PROBLEM DESCRIPTION:
The entries below hold a line with "let new := events_since w (snd run) in" and a line with "rewrite execute_encoding_run. cbn". Return those lines and all that lie between them, exactly and only.
--------------------------------
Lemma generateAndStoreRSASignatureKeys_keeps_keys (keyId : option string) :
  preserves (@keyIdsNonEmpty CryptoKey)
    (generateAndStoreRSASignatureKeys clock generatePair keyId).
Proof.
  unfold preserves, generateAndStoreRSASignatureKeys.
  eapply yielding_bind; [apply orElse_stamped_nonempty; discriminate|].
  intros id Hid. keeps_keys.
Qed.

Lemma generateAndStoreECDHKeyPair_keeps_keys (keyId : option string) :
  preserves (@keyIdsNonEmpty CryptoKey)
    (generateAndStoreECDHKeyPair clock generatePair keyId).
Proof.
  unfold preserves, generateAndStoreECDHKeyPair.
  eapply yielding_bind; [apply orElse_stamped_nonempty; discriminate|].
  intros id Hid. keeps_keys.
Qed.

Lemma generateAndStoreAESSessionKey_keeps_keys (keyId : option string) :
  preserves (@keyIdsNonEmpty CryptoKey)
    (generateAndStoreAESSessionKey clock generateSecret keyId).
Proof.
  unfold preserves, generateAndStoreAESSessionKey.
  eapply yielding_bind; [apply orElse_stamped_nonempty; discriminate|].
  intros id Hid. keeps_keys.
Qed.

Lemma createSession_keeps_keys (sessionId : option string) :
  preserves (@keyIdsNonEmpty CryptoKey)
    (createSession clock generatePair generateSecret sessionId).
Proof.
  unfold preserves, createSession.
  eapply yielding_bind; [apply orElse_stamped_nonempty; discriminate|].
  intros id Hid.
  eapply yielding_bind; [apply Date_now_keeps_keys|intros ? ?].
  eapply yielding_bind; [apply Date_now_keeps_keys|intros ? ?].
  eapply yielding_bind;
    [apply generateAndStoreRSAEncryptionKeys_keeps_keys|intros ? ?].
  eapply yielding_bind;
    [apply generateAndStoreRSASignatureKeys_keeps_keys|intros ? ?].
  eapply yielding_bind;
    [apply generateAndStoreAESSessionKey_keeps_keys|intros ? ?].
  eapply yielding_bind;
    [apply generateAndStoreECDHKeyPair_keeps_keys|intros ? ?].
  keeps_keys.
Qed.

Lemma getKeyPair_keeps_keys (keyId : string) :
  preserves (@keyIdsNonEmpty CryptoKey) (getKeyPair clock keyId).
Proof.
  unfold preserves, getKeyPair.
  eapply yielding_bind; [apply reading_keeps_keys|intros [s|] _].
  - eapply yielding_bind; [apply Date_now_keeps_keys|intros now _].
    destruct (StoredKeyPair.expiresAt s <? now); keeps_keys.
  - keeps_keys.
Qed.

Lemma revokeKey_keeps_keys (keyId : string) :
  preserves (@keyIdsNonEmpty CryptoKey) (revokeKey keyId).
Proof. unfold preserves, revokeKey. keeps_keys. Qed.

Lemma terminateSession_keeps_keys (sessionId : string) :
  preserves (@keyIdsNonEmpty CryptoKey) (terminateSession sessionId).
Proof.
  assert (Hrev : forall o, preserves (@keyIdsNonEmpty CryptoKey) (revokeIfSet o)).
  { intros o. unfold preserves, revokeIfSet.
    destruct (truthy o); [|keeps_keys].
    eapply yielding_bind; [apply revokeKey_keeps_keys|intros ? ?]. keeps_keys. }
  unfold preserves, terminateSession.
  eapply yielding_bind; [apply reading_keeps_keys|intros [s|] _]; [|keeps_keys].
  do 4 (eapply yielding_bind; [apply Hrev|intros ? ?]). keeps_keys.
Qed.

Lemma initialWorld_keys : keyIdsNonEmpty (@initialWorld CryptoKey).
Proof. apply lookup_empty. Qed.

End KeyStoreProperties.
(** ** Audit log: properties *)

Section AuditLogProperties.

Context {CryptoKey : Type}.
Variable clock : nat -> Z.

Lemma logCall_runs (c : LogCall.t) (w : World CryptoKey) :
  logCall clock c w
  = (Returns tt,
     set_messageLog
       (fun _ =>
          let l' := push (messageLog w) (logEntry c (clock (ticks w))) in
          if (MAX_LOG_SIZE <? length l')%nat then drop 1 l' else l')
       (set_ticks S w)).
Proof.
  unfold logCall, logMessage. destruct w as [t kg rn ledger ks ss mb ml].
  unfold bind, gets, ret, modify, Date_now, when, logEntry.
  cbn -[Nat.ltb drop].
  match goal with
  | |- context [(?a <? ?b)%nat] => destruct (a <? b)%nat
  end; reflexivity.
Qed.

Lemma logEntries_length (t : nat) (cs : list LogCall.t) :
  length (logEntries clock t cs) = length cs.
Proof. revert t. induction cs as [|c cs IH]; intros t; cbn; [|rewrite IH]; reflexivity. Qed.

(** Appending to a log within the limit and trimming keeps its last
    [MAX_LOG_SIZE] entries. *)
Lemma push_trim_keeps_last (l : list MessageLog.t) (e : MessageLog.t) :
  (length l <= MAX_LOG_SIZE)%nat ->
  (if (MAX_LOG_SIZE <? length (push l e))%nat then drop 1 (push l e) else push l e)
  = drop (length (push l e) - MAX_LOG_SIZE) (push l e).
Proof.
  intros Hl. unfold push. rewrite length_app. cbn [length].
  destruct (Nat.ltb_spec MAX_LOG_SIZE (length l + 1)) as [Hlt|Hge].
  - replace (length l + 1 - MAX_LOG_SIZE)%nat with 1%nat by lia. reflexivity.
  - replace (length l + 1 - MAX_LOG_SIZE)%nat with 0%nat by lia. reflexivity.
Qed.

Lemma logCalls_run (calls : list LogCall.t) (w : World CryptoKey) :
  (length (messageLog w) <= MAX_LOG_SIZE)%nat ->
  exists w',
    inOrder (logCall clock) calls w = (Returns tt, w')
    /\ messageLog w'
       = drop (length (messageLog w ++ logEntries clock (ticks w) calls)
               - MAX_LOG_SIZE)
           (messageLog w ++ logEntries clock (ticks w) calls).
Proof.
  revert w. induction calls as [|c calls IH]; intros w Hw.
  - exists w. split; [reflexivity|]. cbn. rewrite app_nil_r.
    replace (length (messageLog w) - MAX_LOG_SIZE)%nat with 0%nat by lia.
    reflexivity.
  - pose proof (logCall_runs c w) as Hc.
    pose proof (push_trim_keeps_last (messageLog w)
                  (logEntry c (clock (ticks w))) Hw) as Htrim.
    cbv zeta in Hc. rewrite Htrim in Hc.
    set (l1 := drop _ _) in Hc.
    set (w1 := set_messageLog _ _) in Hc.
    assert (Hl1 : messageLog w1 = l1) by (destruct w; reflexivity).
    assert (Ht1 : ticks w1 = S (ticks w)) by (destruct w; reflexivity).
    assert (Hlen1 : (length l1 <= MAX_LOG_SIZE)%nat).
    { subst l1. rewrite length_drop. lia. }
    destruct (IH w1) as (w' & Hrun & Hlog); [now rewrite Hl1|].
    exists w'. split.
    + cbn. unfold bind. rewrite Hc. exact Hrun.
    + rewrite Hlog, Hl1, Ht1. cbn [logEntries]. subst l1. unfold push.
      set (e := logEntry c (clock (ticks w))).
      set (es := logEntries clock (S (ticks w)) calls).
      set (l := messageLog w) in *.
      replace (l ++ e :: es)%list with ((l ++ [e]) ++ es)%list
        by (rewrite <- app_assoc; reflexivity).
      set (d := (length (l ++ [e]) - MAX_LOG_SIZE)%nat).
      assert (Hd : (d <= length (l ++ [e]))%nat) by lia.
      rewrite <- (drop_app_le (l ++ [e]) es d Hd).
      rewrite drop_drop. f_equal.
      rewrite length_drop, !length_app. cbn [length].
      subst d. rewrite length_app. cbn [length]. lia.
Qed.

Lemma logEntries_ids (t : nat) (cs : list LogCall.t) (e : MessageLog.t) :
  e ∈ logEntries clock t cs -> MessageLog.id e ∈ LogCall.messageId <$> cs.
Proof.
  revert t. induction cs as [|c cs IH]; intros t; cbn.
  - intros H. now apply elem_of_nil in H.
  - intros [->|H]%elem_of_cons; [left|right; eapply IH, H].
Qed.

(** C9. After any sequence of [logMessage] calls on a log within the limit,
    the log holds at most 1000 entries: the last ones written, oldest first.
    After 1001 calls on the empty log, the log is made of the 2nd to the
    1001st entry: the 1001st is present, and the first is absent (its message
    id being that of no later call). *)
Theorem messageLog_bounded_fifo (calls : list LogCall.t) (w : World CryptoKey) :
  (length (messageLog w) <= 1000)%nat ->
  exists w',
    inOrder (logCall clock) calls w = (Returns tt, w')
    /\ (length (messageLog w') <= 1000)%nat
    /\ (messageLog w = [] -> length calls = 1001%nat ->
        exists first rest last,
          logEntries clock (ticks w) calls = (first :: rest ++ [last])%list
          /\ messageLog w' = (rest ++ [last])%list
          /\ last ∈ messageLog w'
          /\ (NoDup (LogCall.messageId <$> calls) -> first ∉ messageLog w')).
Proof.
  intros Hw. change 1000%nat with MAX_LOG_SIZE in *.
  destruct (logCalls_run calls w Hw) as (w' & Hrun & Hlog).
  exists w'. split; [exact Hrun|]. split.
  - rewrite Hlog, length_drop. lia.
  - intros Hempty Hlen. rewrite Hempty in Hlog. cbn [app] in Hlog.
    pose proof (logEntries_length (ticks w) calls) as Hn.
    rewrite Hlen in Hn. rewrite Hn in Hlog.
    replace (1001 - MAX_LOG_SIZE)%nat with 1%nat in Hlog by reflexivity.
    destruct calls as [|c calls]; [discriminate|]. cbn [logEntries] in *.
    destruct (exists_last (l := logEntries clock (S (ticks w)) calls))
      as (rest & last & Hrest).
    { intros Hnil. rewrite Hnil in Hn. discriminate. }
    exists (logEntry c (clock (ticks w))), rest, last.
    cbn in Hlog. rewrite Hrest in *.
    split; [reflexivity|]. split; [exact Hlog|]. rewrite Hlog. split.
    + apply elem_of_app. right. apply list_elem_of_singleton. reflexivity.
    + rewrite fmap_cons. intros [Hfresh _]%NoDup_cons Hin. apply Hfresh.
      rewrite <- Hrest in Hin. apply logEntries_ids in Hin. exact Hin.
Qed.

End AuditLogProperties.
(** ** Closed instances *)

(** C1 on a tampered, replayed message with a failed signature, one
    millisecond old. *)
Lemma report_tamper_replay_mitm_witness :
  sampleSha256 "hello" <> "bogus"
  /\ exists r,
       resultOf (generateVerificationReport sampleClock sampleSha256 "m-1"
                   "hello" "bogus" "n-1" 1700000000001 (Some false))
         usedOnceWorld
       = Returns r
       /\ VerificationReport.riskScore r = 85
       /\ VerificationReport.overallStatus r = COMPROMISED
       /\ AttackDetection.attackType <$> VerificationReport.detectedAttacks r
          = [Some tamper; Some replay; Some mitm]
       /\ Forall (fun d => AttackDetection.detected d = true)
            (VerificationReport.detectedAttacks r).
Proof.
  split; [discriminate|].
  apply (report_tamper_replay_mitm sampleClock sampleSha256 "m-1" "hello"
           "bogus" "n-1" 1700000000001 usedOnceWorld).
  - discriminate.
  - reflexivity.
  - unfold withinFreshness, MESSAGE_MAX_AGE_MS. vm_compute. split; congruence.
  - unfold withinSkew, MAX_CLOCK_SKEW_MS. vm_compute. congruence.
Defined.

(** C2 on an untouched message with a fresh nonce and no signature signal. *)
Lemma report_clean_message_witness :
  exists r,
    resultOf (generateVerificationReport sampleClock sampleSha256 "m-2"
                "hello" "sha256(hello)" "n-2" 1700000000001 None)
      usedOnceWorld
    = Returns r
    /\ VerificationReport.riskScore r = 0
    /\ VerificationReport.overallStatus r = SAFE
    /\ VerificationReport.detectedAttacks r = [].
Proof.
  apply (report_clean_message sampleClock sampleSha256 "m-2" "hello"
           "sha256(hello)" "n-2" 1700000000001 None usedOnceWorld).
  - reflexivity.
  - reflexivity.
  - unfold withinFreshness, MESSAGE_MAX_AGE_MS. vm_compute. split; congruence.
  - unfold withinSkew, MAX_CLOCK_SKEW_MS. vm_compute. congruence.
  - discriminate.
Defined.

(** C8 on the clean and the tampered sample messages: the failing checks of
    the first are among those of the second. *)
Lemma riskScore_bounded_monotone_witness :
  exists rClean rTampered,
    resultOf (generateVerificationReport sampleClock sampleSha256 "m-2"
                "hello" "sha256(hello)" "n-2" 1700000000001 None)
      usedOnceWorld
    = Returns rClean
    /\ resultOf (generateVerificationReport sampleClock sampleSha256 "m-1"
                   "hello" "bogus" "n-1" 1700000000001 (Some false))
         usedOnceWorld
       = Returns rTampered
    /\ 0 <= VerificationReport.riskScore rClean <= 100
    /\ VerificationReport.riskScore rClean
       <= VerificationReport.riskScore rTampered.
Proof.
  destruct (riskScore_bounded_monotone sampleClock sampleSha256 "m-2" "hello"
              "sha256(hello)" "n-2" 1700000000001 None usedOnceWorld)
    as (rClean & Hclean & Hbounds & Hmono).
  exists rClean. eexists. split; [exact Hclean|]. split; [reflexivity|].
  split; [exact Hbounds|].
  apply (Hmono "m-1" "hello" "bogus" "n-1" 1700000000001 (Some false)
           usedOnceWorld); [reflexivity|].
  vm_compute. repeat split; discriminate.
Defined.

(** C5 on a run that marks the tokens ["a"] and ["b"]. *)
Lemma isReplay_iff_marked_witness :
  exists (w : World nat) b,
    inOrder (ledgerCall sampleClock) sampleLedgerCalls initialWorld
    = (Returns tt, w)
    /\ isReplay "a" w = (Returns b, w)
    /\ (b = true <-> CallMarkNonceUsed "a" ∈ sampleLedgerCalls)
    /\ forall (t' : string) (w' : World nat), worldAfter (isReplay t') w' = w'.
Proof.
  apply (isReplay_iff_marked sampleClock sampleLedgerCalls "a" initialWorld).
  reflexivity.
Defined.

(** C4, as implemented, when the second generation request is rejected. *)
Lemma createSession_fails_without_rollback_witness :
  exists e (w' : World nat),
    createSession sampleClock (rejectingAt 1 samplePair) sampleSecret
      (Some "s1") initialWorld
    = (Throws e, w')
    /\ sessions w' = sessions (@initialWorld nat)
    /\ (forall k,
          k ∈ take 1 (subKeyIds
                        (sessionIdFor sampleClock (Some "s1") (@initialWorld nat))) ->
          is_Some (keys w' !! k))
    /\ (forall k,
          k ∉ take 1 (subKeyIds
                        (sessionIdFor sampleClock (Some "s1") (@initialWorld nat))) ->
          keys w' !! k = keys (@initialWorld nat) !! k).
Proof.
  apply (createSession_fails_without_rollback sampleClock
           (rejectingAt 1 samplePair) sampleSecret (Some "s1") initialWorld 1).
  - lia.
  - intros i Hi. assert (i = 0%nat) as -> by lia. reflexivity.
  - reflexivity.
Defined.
--------------------------------
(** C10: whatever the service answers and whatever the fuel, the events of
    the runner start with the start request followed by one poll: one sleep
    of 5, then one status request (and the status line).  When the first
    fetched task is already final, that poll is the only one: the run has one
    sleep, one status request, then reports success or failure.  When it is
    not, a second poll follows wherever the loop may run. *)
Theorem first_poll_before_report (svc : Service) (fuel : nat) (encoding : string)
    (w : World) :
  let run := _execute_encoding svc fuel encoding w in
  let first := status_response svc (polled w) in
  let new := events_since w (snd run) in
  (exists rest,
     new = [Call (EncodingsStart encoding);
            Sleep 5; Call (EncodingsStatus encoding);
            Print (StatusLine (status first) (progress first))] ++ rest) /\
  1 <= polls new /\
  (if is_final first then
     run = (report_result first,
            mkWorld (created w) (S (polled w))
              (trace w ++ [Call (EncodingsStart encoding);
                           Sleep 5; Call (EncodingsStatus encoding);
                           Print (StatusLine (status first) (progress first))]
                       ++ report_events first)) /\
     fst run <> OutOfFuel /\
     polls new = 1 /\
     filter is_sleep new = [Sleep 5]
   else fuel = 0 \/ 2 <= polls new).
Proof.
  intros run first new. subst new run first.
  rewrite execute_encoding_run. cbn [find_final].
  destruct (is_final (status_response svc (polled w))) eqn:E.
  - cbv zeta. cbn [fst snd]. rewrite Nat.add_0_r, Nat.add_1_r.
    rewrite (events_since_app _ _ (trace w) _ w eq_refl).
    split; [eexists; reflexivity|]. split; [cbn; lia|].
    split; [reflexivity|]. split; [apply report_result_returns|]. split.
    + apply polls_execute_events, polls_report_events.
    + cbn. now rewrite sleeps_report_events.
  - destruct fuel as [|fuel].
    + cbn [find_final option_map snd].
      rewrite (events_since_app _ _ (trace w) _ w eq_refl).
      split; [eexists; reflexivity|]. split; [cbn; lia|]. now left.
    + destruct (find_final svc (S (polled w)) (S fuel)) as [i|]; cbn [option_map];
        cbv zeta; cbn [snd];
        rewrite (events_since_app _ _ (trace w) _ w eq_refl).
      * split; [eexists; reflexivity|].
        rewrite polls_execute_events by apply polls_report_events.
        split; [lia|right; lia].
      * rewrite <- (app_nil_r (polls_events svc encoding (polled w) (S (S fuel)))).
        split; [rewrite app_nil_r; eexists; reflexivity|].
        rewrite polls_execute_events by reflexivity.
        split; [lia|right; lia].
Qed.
--------------------------------
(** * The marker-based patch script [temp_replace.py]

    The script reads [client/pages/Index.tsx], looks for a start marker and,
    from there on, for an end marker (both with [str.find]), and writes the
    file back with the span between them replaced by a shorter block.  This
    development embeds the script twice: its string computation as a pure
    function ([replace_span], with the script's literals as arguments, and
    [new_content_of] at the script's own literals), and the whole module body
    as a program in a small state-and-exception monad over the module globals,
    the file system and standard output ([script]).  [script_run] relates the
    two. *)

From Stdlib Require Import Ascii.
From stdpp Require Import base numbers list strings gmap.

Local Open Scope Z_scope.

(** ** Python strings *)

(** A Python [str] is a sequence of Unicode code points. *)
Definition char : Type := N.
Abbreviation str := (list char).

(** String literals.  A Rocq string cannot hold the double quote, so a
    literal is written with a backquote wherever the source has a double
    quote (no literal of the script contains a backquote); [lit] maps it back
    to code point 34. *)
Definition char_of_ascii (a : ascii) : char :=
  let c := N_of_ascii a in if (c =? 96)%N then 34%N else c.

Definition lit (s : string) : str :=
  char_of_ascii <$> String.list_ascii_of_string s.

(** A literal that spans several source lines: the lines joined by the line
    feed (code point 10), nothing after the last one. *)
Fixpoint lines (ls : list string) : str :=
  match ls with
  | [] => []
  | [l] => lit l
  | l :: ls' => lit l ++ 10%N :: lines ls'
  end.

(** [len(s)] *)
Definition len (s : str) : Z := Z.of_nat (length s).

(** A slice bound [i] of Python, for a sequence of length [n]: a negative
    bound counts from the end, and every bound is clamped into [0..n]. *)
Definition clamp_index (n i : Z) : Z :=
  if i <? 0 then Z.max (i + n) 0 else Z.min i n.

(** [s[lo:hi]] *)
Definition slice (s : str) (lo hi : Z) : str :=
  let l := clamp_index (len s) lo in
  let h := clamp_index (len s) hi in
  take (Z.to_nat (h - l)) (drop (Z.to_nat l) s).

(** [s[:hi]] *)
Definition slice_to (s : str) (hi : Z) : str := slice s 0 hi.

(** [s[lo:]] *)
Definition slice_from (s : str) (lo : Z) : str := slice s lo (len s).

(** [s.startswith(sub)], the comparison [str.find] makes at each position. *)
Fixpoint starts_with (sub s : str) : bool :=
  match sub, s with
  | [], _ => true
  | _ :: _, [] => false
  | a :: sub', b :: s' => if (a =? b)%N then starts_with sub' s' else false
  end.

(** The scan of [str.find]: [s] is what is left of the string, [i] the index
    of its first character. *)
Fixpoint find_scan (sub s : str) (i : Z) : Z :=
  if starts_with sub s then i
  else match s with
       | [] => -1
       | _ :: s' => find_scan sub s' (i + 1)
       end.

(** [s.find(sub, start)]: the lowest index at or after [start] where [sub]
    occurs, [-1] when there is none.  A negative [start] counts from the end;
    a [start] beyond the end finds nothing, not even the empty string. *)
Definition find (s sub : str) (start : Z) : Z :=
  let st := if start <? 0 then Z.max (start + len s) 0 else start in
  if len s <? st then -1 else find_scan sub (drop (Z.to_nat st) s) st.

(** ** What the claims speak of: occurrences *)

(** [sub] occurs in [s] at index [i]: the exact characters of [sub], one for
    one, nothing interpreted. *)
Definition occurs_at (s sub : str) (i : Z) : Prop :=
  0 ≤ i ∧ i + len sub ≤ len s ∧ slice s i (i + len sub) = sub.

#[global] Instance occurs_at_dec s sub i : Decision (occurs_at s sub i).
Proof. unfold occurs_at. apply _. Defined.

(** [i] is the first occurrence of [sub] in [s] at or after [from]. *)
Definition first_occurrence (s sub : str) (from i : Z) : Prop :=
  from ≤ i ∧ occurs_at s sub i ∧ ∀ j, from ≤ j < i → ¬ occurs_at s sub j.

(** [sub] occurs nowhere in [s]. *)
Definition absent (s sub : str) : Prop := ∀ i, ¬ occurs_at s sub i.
--------------------------------
ANSWER SECTION:
  let new := events_since w (snd run) in
  (exists rest,
     new = [Call (EncodingsStart encoding);
            Sleep 5; Call (EncodingsStatus encoding);
            Print (StatusLine (status first) (progress first))] ++ rest) /\
  1 <= polls new /\
  (if is_final first then
     run = (report_result first,
            mkWorld (created w) (S (polled w))
              (trace w ++ [Call (EncodingsStart encoding);
                           Sleep 5; Call (EncodingsStatus encoding);
                           Print (StatusLine (status first) (progress first))]
                       ++ report_events first)) /\
     fst run <> OutOfFuel /\
     polls new = 1 /\
     filter is_sleep new = [Sleep 5]
   else fuel = 0 \/ 2 <= polls new).
Proof.
  intros run first new. subst new run first.
  rewrite execute_encoding_run. cbn [find_final].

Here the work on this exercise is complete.